Jung-woo was a loving husband and father as well as a dedicated prosecutor. His relationship with Ji-soo was strong enough that she was able to refuse his chance to earn more money, insisting that he remain a prosecutor. His daughter, obsessed with her desire for a cat, was both adorable and honest in her disappointment with her dad. It was obvious how much Jung-woo loved them both. The look that he gave Ha-yeon as she slept next to him was so touching. He looked as if he wanted to freeze time so that he could enjoy her just a bit longer, as she was growing up so fast. The sad truth is that she will never be older than that in his memories. His memory loss serves to protect him from what must have been the worst day of his life, but is also means that Jung-woo has no idea who his real enemy is. Of course, we know all too well that it has something to do with the younger Cha brother, Min-ho, even though he is now supposedly dead.

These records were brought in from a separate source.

(* ===== verification/BitOperations.v ===== *)
(** * Bit operations ([src/operations/bitwise.rs])

    The constructors of operations on blobs, packed by [pack_cdt_bit_op]. *)

From stdpp Require Import base list strings.
From Stdlib Require Import ZArith Lia.
From S2P Require Import Prelude ResultCodes Monad Wire Values Cdt Operations.

#[local] Set Warnings "-register-all".

Module CdtBitwiseOpType.

(** [enum CdtBitwiseOpType]. *)
Inductive CdtBitwiseOpType : Type :=
| Resize
| Insert
| Remove
| Set_
| Or
| Xor
| And
| Not
| LShift
| RShift
| Add
| Subtract
| SetInt
| Get
| Count
| LScan
| RScan
| GetInt.

(** [t as u8]. *)
Definition to_u8 (t : CdtBitwiseOpType) : Z :=
  match t with
  | Resize => 0
  | Insert => 1
  | Remove => 2
  | Set_ => 3
  | Or => 4
  | Xor => 5
  | And => 6
  | Not => 7
  | LShift => 8
  | RShift => 9
  | Add => 10
  | Subtract => 11
  | SetInt => 12
  | Get => 50
  | Count => 51
  | LScan => 52
  | RScan => 53
  | GetInt => 54
  end.

#[global] Instance CdtBitwiseOpType_eq_dec : EqDecision CdtBitwiseOpType.
Proof. solve_decision. Defined.

End CdtBitwiseOpType.

Abbreviation CdtBitwiseOpType := CdtBitwiseOpType.CdtBitwiseOpType.

Module BitwiseResizeFlags.

(** [enum BitwiseResizeFlags]. *)
Inductive BitwiseResizeFlags : Type :=
| Default
| FromFront
| GrowOnly
| ShrinkOnly.

(** [t as u8]. *)
Definition to_u8 (t : BitwiseResizeFlags) : Z :=
  match t with
  | Default => 0
  | FromFront => 1
  | GrowOnly => 2
  | ShrinkOnly => 4
  end.

#[global] Instance BitwiseResizeFlags_eq_dec : EqDecision BitwiseResizeFlags.
Proof. solve_decision. Defined.

End BitwiseResizeFlags.

Abbreviation BitwiseResizeFlags := BitwiseResizeFlags.BitwiseResizeFlags.

Module BitwiseWriteFlags.

(** [enum BitwiseWriteFlags]. *)
Inductive BitwiseWriteFlags : Type :=
| Default
| CreateOnly
| UpdateOnly
| NoFail
| Partial.

(** [t as u8]. *)
Definition to_u8 (t : BitwiseWriteFlags) : Z :=
  match t with
  | Default => 0
  | CreateOnly => 1
  | UpdateOnly => 2
  | NoFail => 4
  | Partial => 8
  end.

#[global] Instance BitwiseWriteFlags_eq_dec : EqDecision BitwiseWriteFlags.
Proof. solve_decision. Defined.

End BitwiseWriteFlags.

Abbreviation BitwiseWriteFlags := BitwiseWriteFlags.BitwiseWriteFlags.

Module BitwiseOverflowActions.

(** [enum BitwiseOverflowActions]. *)
Inductive BitwiseOverflowActions : Type :=
| Fail
| Saturate
| Wrap.

(** [t as u8]. *)
Definition to_u8 (t : BitwiseOverflowActions) : Z :=
  match t with
  | Fail => 0
  | Saturate => 2
  | Wrap => 4
  end.

#[global] Instance BitwiseOverflowActions_eq_dec : EqDecision BitwiseOverflowActions.
Proof. solve_decision. Defined.

End BitwiseOverflowActions.

Abbreviation BitwiseOverflowActions := BitwiseOverflowActions.BitwiseOverflowActions.

(** [struct BitPolicy]. *)
Record BitPolicy : Type := mkBitPolicy { bit_flags : Z }.

(** [BitPolicy::default]. *)
Definition BitPolicy_default : BitPolicy :=
  mkBitPolicy (BitwiseWriteFlags.to_u8 BitwiseWriteFlags.Default).

(** The struct that every constructor returns. *)
Definition bit_operation (t : OperationType) (ctx : list CdtContext)
    (bin : bytes) (code : CdtBitwiseOpType) (args : list CdtArgument)
    : Operation :=
  mkOperation t ctx (BinName bin)
    (CdtBitOp (mkCdtOperation (CdtBitwiseOpType.to_u8 code)
                 use_pack_cdt_bit_op args)).

Module Bitwise.

Definition resize (bin : bytes) (byte_size : Z)
    (resize_flags : option BitwiseResizeFlags) (policy : BitPolicy)
    : Operation :=
  bit_operation OperationType.BitWrite DEFAULT_CTX bin
    CdtBitwiseOpType.Resize
    ([ArgInt byte_size; ArgByte (bit_flags policy)] ++
     (match resize_flags with Some resize_flags => [ArgByte (BitwiseResizeFlags.to_u8 resize_flags)] | None => [] end)).

Definition insert (bin : bytes) (byte_offset : Z) (value : Value)
    (policy : BitPolicy) : Operation :=
  bit_operation OperationType.BitWrite DEFAULT_CTX bin
    CdtBitwiseOpType.Insert
    [ArgInt byte_offset; ArgValue value; ArgByte (bit_flags policy)].

Definition remove (bin : bytes) (byte_offset : Z) (byte_size : Z)
    (policy : BitPolicy) : Operation :=
  bit_operation OperationType.BitWrite DEFAULT_CTX bin
    CdtBitwiseOpType.Remove
    [ArgInt byte_offset; ArgInt byte_size; ArgByte (bit_flags policy)].

Definition set (bin : bytes) (bit_offset : Z) (bit_size : Z)
    (value : Value) (policy : BitPolicy) : Operation :=
  bit_operation OperationType.BitWrite DEFAULT_CTX bin
    CdtBitwiseOpType.Set_
    [ArgInt bit_offset; ArgInt bit_size; ArgValue value;
     ArgByte (bit_flags policy)].

Definition or (bin : bytes) (bit_offset : Z) (bit_size : Z)
    (value : Value) (policy : BitPolicy) : Operation :=
  bit_operation OperationType.BitWrite DEFAULT_CTX bin
    CdtBitwiseOpType.Or
    [ArgInt bit_offset; ArgInt bit_size; ArgValue value;
     ArgByte (bit_flags policy)].

Definition xor (bin : bytes) (bit_offset : Z) (bit_size : Z)
    (value : Value) (policy : BitPolicy) : Operation :=
  bit_operation OperationType.BitWrite DEFAULT_CTX bin
    CdtBitwiseOpType.Xor
    [ArgInt bit_offset; ArgInt bit_size; ArgValue value;
     ArgByte (bit_flags policy)].

Definition and (bin : bytes) (bit_offset : Z) (bit_size : Z)
    (value : Value) (policy : BitPolicy) : Operation :=
  bit_operation OperationType.BitWrite DEFAULT_CTX bin
    CdtBitwiseOpType.And
    [ArgInt bit_offset; ArgInt bit_size; ArgValue value;
     ArgByte (bit_flags policy)].

Definition not (bin : bytes) (bit_offset : Z) (bit_size : Z)
    (policy : BitPolicy) : Operation :=
  bit_operation OperationType.BitWrite DEFAULT_CTX bin
    CdtBitwiseOpType.Not
    [ArgInt bit_offset; ArgInt bit_size; ArgByte (bit_flags policy)].

Definition lshift (bin : bytes) (bit_offset : Z) (bit_size : Z)
    (shift : Z) (policy : BitPolicy) : Operation :=
  bit_operation OperationType.BitWrite DEFAULT_CTX bin
    CdtBitwiseOpType.LShift
    [ArgInt bit_offset; ArgInt bit_size; ArgInt shift;
     ArgByte (bit_flags policy)].

Definition rshift (bin : bytes) (bit_offset : Z) (bit_size : Z)
    (shift : Z) (policy : BitPolicy) : Operation :=
  bit_operation OperationType.BitWrite DEFAULT_CTX bin
    CdtBitwiseOpType.RShift
    [ArgInt bit_offset; ArgInt bit_size; ArgInt shift;
     ArgByte (bit_flags policy)].

Definition add (bin : bytes) (bit_offset : Z) (bit_size : Z) (value : Z)
    (signed : bool) (action : BitwiseOverflowActions) (policy : BitPolicy)
    : Operation :=
  let action_flags :=
    if signed then Z.lor (BitwiseOverflowActions.to_u8 action) 1
    else BitwiseOverflowActions.to_u8 action in
  bit_operation OperationType.BitWrite DEFAULT_CTX bin
    CdtBitwiseOpType.Add
    [ArgInt bit_offset; ArgInt bit_size; ArgInt value;
     ArgByte (bit_flags policy); ArgByte action_flags].

Definition subtract (bin : bytes) (bit_offset : Z) (bit_size : Z)
    (value : Z) (signed : bool) (action : BitwiseOverflowActions)
    (policy : BitPolicy) : Operation :=
  let action_flags :=
    if signed then Z.lor (BitwiseOverflowActions.to_u8 action) 1
    else BitwiseOverflowActions.to_u8 action in
  bit_operation OperationType.BitWrite DEFAULT_CTX bin
    CdtBitwiseOpType.Subtract
    [ArgInt bit_offset; ArgInt bit_size; ArgInt value;
     ArgByte (bit_flags policy); ArgByte action_flags].

Definition set_int (bin : bytes) (bit_offset : Z) (bit_size : Z)
    (value : Z) (policy : BitPolicy) : Operation :=
  bit_operation OperationType.BitWrite DEFAULT_CTX bin
    CdtBitwiseOpType.SetInt
    [ArgInt bit_offset; ArgInt bit_size; ArgInt value;
     ArgByte (bit_flags policy)].

Definition get (bin : bytes) (bit_offset : Z) (bit_size : Z) : Operation :=
  bit_operation OperationType.BitRead DEFAULT_CTX bin
    CdtBitwiseOpType.Get
    [ArgInt bit_offset; ArgInt bit_size].

Definition count (bin : bytes) (bit_offset : Z) (bit_size : Z) : Operation :=
  bit_operation OperationType.BitRead DEFAULT_CTX bin
    CdtBitwiseOpType.Count
    [ArgInt bit_offset; ArgInt bit_size].

Definition lscan (bin : bytes) (bit_offset : Z) (bit_size : Z)
    (value : bool) : Operation :=
  bit_operation OperationType.BitRead DEFAULT_CTX bin
    CdtBitwiseOpType.LScan
    [ArgInt bit_offset; ArgInt bit_size; ArgBool value].

Definition rscan (bin : bytes) (bit_offset : Z) (bit_size : Z)
    (value : bool) : Operation :=
  bit_operation OperationType.BitRead DEFAULT_CTX bin
    CdtBitwiseOpType.RScan
    [ArgInt bit_offset; ArgInt bit_size; ArgBool value].

Definition get_int (bin : bytes) (bit_offset : Z) (bit_size : Z)
    (signed : bool) : Operation :=
  bit_operation OperationType.BitRead DEFAULT_CTX bin
    CdtBitwiseOpType.GetInt
    ([ArgInt bit_offset; ArgInt bit_size] ++
     (if signed then [ArgByte 1] else [])).

End Bitwise.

As impressed as I was with Ji Sung’s performance as Jung-woo, I was just as impressed with Eom Ki-joon. The scene between Sun-ho and Min-ho, before their identities were changed, was a great showcase for Eom Ki-joon’s acting ability. He was equally convincing as the responsible Sun-ho and the irresponsible, murderous Min-ho. It’s even trickier to portray Min-ho pretending to be Sun-ho, but again, it’s believable. After first seeing Eom Ki-joon in Scent of a Woman, I prefer him as the good guy, but that only serves to make his Cha Sun-ho more believable for me. Now that Sun-ho is dead, that leaves Min-ho, who has revealed himself to be the worst brother ever. Not only did he murder Sun-ho, he’s using the birth secret concerning his son with Yeon-hee to keep her silent. What more will we learn about Min-ho? Whatever it is, I’m sure it won’t be good.